PMG FILE PHOTO - U.S. Sen. Jeff Merkley, D-Ore., at Pamplin Media Group in 2019. Merkley joined all 50 Democrats, plus the tie-breaking vote by Vice President Kamala Harris, on an Aug. 7 vote to pass a budget reconciliation measure that includes tax incentives for carbon-reduced energy, extends subsidies for individual insurance premiums under the Affordable Care Act, and set a new minimum tax on corporations. The bill (HR 5376) goes back to the U.S. House for action scheduled Aug. 12."Today is a big day for America. For the first time, the U.S. Senate has passed major legislation to remake our energy system — and to do so while also lowering health care costs and creating good-paying, family-wage jobs, all paid for by ensuring billionaires and big corporations pay their fair share in taxes.

"We're taking on Big Pharma to lower drug prices. This bill starts the process of negotiating prescription drug prices and caps out-of-pocket costs for prescriptions at $2,000 a year for seniors on Medicare. Additionally, it helps middle class families get affordable insurance coverage by extending key tax credits and preventing big cost increases that would have hit families this fall. This bill is a big win for affordable health care, and we need to keep building on it. American taxpayers contribute more than the citizens of any other nation in the world to research and development of drugs. They deserve the best prices in the world, not the worst.

"We're going to transition to clean energy and create high-quality union jobs while we do it. Year after year, I've seen my home state of Oregon and other states across the West decimated by mega wildfires and record droughts. In other parts of the country, we've seen superstorms, sea rise and unprecedented flooding. Climate chaos is here, and we have to act now to save lives and livelihoods from catastrophe. This bill is the most significant piece of climate legislation ever passed through the U.S. Senate and finally puts us on a path to transition to clean and renewable energy. What's more, this bill borrows from the strategy I laid out in my Good Jobs for 21st Century Energy Act to juice the creation of good, family-wage jobs as we're transitioning to a greener future. This bill is a huge investment in a Made in America, union future for renewable energy in the United States. The bill is not perfect, and I particularly regret parts of it that encourage more climate-killing oil and gas infrastructure and that leave frontline communities vulnerable to the ensuing impacts. But overall, the bill does a lot to drive a fast transition from fossil to renewable energy, and that is a massive stride in the right direction.

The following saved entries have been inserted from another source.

(** [__list_add] between the two sides of any position. *)
Lemma insert_between h head l1 l2 new :
  is_list h head (l1 ++ l2) -> new ∈ dom h -> new ∉ head :: l1 ++ l2 ->
  exists h', __list_add h new (before head l1) (after head l2) = Some h'
    /\ is_list h' head (l1 ++ new :: l2)
    /\ (forall a, a <> new -> a ∉ head :: l1 ++ l2 -> h' !! a = h !! a) /\ dom h' = dom h.
Proof.
  intros Hl Hnew Hni. pose proof (before_in head l1) as Hb. pose proof (after_in head l2) as Ha.
  assert (before head l1 ∈ head :: l1 ++ l2) as Hb' by (clear -Hb; set_solver).
  assert (after head l2 ∈ head :: l1 ++ l2) as Ha' by (clear -Ha; set_solver).
  assert (new <> before head l1) as Hnb by (by intros ->).
  assert (new <> after head l2) as Hna by (by intros ->).
  destruct (__list_add_spec h new (before head l1) (after head l2))
    as (h' & -> & N & P & O & D); [by eapply is_list_dom|by eapply is_list_dom|done..|].
  apply is_list_split in Hl as (Hnd & Hs1 & _ & _ & Hs2).
  exists h'. split; [done|]. split.
  2:{ split; [|done]. intros a Ha1 Ha2. apply O; [by intros ->..|done]. }
  destruct (splice_frame h head l1 l2 (next h') (prev h')) as [Hs1' Hs2']; try done.
  { intros a Hin Hne. rewrite N. repeat case_decide; [done|by subst|done]. }
  { intros a Hin Hne. rewrite P. repeat case_decide; [done|by subst|done]. }
  apply is_list_split. split; [|split; [done|split; [|split]]].
  - change (head :: l1 ++ new :: l2) with ((head :: l1) ++ new :: l2).
    rewrite <-(Permutation_middle (head :: l1) l2 new). by constructor.
  - rewrite N. by rewrite decide_True.
  - change (after head (new :: l2)) with new. by rewrite P, decide_False, decide_True.
  - destruct (after_split head l2) as [B HB]. simpl. rewrite HB in Hs2' |- *.
    split; [|split; [|done]].
    + by rewrite N, decide_False, decide_True.
    + by rewrite P, decide_True.
Qed.
(** [oe->last] at the end of the loop. *)
Lemma last_after s s1 L C F k :
  inv s L C F [] -> splits s (next_flush s) (take k L) (drop k L) ->
  core s1 (drop k L) (rev (take k L) ++ C) F [] -> last s1 = last s ->
  exists v, (let* empty := list_empty (lmem s1) EVENTS in
       if (empty : bool) then Some NULL else
       if (if last s =? NULL then 0 else ts s (last s)) <=? next_flush s then prev (lmem s1) EVENTS
       else Some (last s1)) = Some v
    /\ last_ok (set_last v s1) (drop k L).
Proof.
  intros [HC Hlast] Hsp HC' Hl1. pose proof HC as []. pose proof HC' as [].
  rewrite (list_empty_ok _ EVENTS (drop k L)) by done. cbn [mbind option_bind].
  destruct (drop k L) as [|a B] eqn:EB; [by exists NULL|].
  destruct (Z.leb_spec (if last s =? NULL then 0 else ts s (last s)) (next_flush s)) as [Hle|Hgt].
  - destruct (@exists_last _ (a :: B)) as (B' & z & EB'); [done|]. exists z.
    rewrite EB' in inv_events1. rewrite <-(app_nil_r (B' ++ [z])) in inv_events1.
    apply is_list_split in inv_events1 as (_ & _ & _ & Hp & _).
    unfold before in Hp. rewrite last_snoc in Hp. split; [done|]. simpl. rewrite EB'. clear. set_solver.
  - exists (last s1). split; [done|]. cbn [last_ok set_last last]. rewrite Hl1.
    assert (L <> []) as HLne by (by intros ->; rewrite drop_nil in EB).
    assert (last s ∈ L) as Hin by (unfold last_ok in Hlast; by destruct L).
    rewrite <-(take_drop k L), EB in Hin. apply elem_of_app in Hin as [Hin|]; [|done].
    exfalso. destruct Hsp as [Hsp _]. rewrite Forall_forall in Hsp. specialize (Hsp _ Hin).
    simpl in Hsp. destruct (Z.eqb_spec (last s) NULL) as [E0|]; [|lia].
    assert (16 <= last s) as H16; [|rewrite E0 in H16; unfold NULL in H16; lia].
    apply inv_dom0. apply elem_of_app. left. rewrite <-(take_drop k L). apply elem_of_app. by left.
Qed.

Section FlushOk.
Context {W : Type} (deliver : W -> ordered_event -> Z * W) (session_done : W -> bool).

Lemma __flush_ok s w L C F :
  inv s L C F [] -> next_flush s <> 0 ->
  let '(res, k, w') := spec_deliver deliver session_done (next_flush s) w (events_of s L) in
  exists s', __ordered_events__flush deliver session_done s w = Some (default 0 res, s', w')
    /\ after_flush s s' L C F res k /\ next_flush s' = next_flush s.
Proof using.
  intros HI Hnf. pose proof HI as [HC Hlast]. pose proof HC as [].
  assert (forall a, a ∈ L -> a ∈ dom (nodes s)) as HdL
    by (intros a Ha; apply inv_dom0; apply elem_of_app; by left).
  unfold __ordered_events__flush.
  assert ((if last s =? NULL then Some 0 else ts_of s (last s))
          = Some (if last s =? NULL then 0 else ts s (last s))) as ->.
  { destruct (Z.eqb_spec (last s) NULL) as [|Hnz]; [done|].
    destruct L; [done|]. by apply (ts_of_in s _ HdL). }
  cbn [mbind option_bind]. rewrite (proj2 (Z.eqb_neq _ _) Hnf).
  rewrite (after_next _ _ _ _ HC). cbn [mbind option_bind].
  assert (exists tmp, next (lmem s) (after EVENTS L) = Some tmp
          /\ forall x L', L = x :: L' -> tmp = after EVENTS L') as (tmp & -> & Htmp).
  { destruct L as [|y L]; [exists EVENTS; split; [exact (after_next _ _ _ _ HC)|done]|].
    exists (after EVENTS L). split; [|by intros x L' [= <- <-]].
    by apply (next_in s (y :: L) inv_events0 []). }
  cbn [mbind option_bind].
  pose proof (flush_loop_ok deliver session_done (S (walk_fuel s)) s w L C F tmp (next_flush s) HC)
    as Hloop.
  destruct (spec_deliver deliver session_done (next_flush s) w (events_of s L))
    as [[res k] w'] eqn:E.
  destruct Hloop as (h & nr & cur & lf & -> & HC' & Hlf & Hk0 & Hcur).
  { pose proof (walk_fuel_enough s L) as Hw. destruct inv_events0 as [Hnd _].
    apply NoDup_cons in Hnd as [_ Hnd]. specialize (Hw Hnd HdL). lia. }
  { done. }
  cbn [mbind option_bind]. set (s1 := flushed s h nr cur lf) in *.
  assert (take k L = [] -> lf = last_flush s) as Hlf0.
  { intros Ek. destruct k; [by apply Hk0|]. destruct L; [|done]. cbn in E. simplify_eq. }
  destruct res as [r|]; [exists s1; split; [done|]; by split; [split|]|].
  destruct (last_after s s1 L C F k HI) as (v & Ev & Hv);
    [by eapply spec_deliver_splits|done|done|].
  exists (set_last v s1). assert (core (set_last v s1) (drop k L) (rev (take k L) ++ C) F [])
    by (by destruct HC').
  split; [|by split; [split|]].
  revert Ev. destruct (list_empty (lmem s1) EVENTS) as [[|]|]; cbn [mbind option_bind default];
    [by intros [= <-]| |done].
  destruct (_ <=? _); [by intros ->|]. by intros [= <-].
Qed.
(* ===== verification/KBuffer.v ===== *)
(** The ftrace ring-buffer page reader,
    [src/tools/lib/traceevent/kbuffer-parse.c].

    A sub-buffer is a byte list; pointers into it are offsets from its start,
    [data] is the offset [start].  The function pointers of [struct kbuffer]
    are selectors of the function they hold.  The host is little-endian.
    Reads outside of the sub-buffer and the use of a variable that was never
    assigned are [None]. *)

From Stdlib Require Import ZArith Lia Bool.
From stdpp Require Import base option list numbers.
From S2P Require Import Prelude.

Module KBuffer.

(** An [int]: negative, hence sign-extended when it meets 64-bit flags. *)
Definition MISSING_EVENTS : Z := u64 (s32 (Z.shiftl 1 31)).
Definition MISSING_STORED : Z := Z.shiftl 1 30.
Definition COMMIT_MASK : Z := Z.shiftl 1 27 - 1.
Definition TS_SHIFT : Z := 27.

Definition KBUFFER_FL_HOST_BIG_ENDIAN : Z := Z.shiftl 1 0.
Definition KBUFFER_FL_BIG_ENDIAN : Z := Z.shiftl 1 1.
Definition KBUFFER_FL_LONG_8 : Z := Z.shiftl 1 2.
Definition KBUFFER_FL_OLD_FORMAT : Z := Z.shiftl 1 3.
Definition ENDIAN_MASK : Z := Z.lor KBUFFER_FL_HOST_BIG_ENDIAN KBUFFER_FL_BIG_ENDIAN.

Inductive kbuffer_endian := KBUFFER_ENDIAN_BIG | KBUFFER_ENDIAN_LITTLE.
Inductive kbuffer_long_size := KBUFFER_LSIZE_4 | KBUFFER_LSIZE_8.

Definition KBUFFER_TYPE_PADDING : Z := 29.
Definition KBUFFER_TYPE_TIME_EXTEND : Z := 30.
Definition KBUFFER_TYPE_TIME_STAMP : Z := 31.

Definition OLD_RINGBUF_TYPE_PADDING : Z := 0.
Definition OLD_RINGBUF_TYPE_TIME_EXTEND : Z := 1.
Definition OLD_RINGBUF_TYPE_TIME_STAMP : Z := 2.
Definition OLD_RINGBUF_TYPE_DATA : Z := 3.

(** What the function pointers [read_4] and [read_8], [read_long] and
    [next_event] point to. *)
Inductive read_fn := read_plain | read_sw.
Inductive read_long_fn := long_8 | long_4.
Inductive next_fn := new_format | old_format.

Record kbuffer := mkKbuffer {
  timestamp : Z;
  lost_events : Z;
  flags : Z;
  subbuffer : option (list Z);
  index : Z;
  curr : Z;
  next : Z;
  size : Z;
  start : Z;
  read_fns : read_fn;
  read_long_p : read_long_fn;
  next_event_p : next_fn
}.

Definition set_pos (k : kbuffer) (ts idx cur nxt : Z) : kbuffer :=
  mkKbuffer ts (lost_events k) (flags k) (subbuffer k) idx cur nxt (size k) (start k)
    (read_fns k) (read_long_p k) (next_event_p k).
Definition set_curr (v : Z) (k : kbuffer) : kbuffer :=
  set_pos k (timestamp k) (index k) v (next k).
Definition set_next (v : Z) (k : kbuffer) : kbuffer :=
  set_pos k (timestamp k) (index k) (curr k) v.

(** [unsigned char str[] = { 1, 2, 3, 4 }] read as an [unsigned int]. *)
Definition host_is_bigendian : bool := le_combine [1; 2; 3; 4] =? 0x01020304.

Definition do_swap (flags : Z) : bool :=
  tst (Z.land flags KBUFFER_FL_HOST_BIG_ENDIAN + flags) ENDIAN_MASK.

Definition __read_8 (buf : list Z) (ptr : Z) : option Z := rd_le buf ptr 8.

(** [data & (0xffULL << n)] *)
Definition byte_at (data n : Z) : Z := Z.land data (Z.shiftl 0xff n).

Definition __read_8_sw (buf : list Z) (ptr : Z) : option Z :=
  let* data := rd_le buf ptr 8 in
  Some (Z.lor (Z.lor (Z.lor (Z.lor (Z.lor (Z.lor (Z.lor
      (u64 (Z.shiftl (Z.land data 0xff) 56))
      (u64 (Z.shiftl (byte_at data 8) 40)))
      (u64 (Z.shiftl (byte_at data 16) 24)))
      (u64 (Z.shiftl (byte_at data 24) 8)))
      (Z.shiftr (byte_at data 32) 8))
      (Z.shiftr (byte_at data 40) 24))
      (Z.shiftr (byte_at data 48) 40))
      (Z.shiftr (byte_at data 56) 56)).

Definition __read_4 (buf : list Z) (ptr : Z) : option Z := rd_le buf ptr 4.

Definition __read_4_sw (buf : list Z) (ptr : Z) : option Z :=
  let* data := rd_le buf ptr 4 in
  Some (u32 (Z.lor (Z.lor (Z.lor
      (Z.shiftl (Z.land data 0xff) 24)
      (Z.shiftl (byte_at data 8) 8))
      (Z.shiftr (byte_at data 16) 8))
      (Z.shiftr (byte_at data 24) 24))).
Definition __sw_hweight64 (w : Z) : Z :=
  let res := u64 (w - Z.land (Z.shiftr w 1) 0x5555555555555555) in
  let res := u64 (Z.land res 0x3333333333333333 + Z.land (Z.shiftr res 2) 0x3333333333333333) in
  let res := Z.land (u64 (res + Z.shiftr res 4)) 0x0F0F0F0F0F0F0F0F in
  let res := u64 (res + Z.shiftr res 8) in
  let res := u64 (res + Z.shiftr res 16) in
  Z.land (u64 (res + Z.shiftr res 32)) 0xFF.

Definition hweight_long (w : Z) : Z := __sw_hweight64 w.

(** ** First and last set bit of a word *)

(** One conditional step of the binary search: when the low [k] bits are all
    clear, skip them. *)
Definition ffs_step (k mask : Z) (s : Z * Z) : Z * Z :=
  let (num, word) := s in
  if Z.land word mask =? 0 then (num + k, Z.shiftr word k) else (num, word).

Definition __ffs (word : Z) : Z :=
  let s := ffs_step 32 0xffffffff (0, word) in
  let s := ffs_step 16 0xffff s in
  let s := ffs_step 8 0xff s in
  let s := ffs_step 4 0xf s in
  let (num, word) := ffs_step 2 0x3 s in
  if Z.land word 0x1 =? 0 then num + 1 else num.

Definition fls_step (k mask : Z) (s : Z * Z) : Z * Z :=
  let (num, word) := s in
  if Z.land word mask =? 0 then (num - k, u64 (Z.shiftl word k)) else (num, word).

"We're taking on big corporations to finally deliver tax fairness for working Americans. Many huge corporations like Amazon pay little to no federal taxes. That's outrageous. It's time for big corporations who've benefited from Americans' investments in education, infrastructure, research and so much more to pay their fair share. The 15% minimum corporate tax in the Inflation Reduction Act stops big corporations from exploiting loopholes to evade taxes, and it taxes stock buybacks to incentivize companies to invest in workers and expansion — not just lining the pockets of CEOs and shareholders. This means that we can pay for historic climate investments without raising taxes by a single dime on working Americans — and to do it all while reducing the deficit by $300 billion to help bring down inflation. This is economic justice for real American families who are suffering.

"It's been a long road to get here — and our work most certainly doesn't stop here. But today, Senate Democrats have delivered in a big way for the American people. In future years, I hope that we will be able to look back and see today's vote as a major inflection point on climate action, both here in the United States and globally. Let's keep moving forward and build on this work by putting our country on an emergency footing to combat the climate crisis — and let's keep working to bring costs down for consumers, put workers over big corporations and deliver a better future for all."

— Peter Wong

NOTE: This is posted separately from a story based on a Monday, Aug. 8, press event by U.S. Sen. Ron Wyden from his home in Southeast Portland.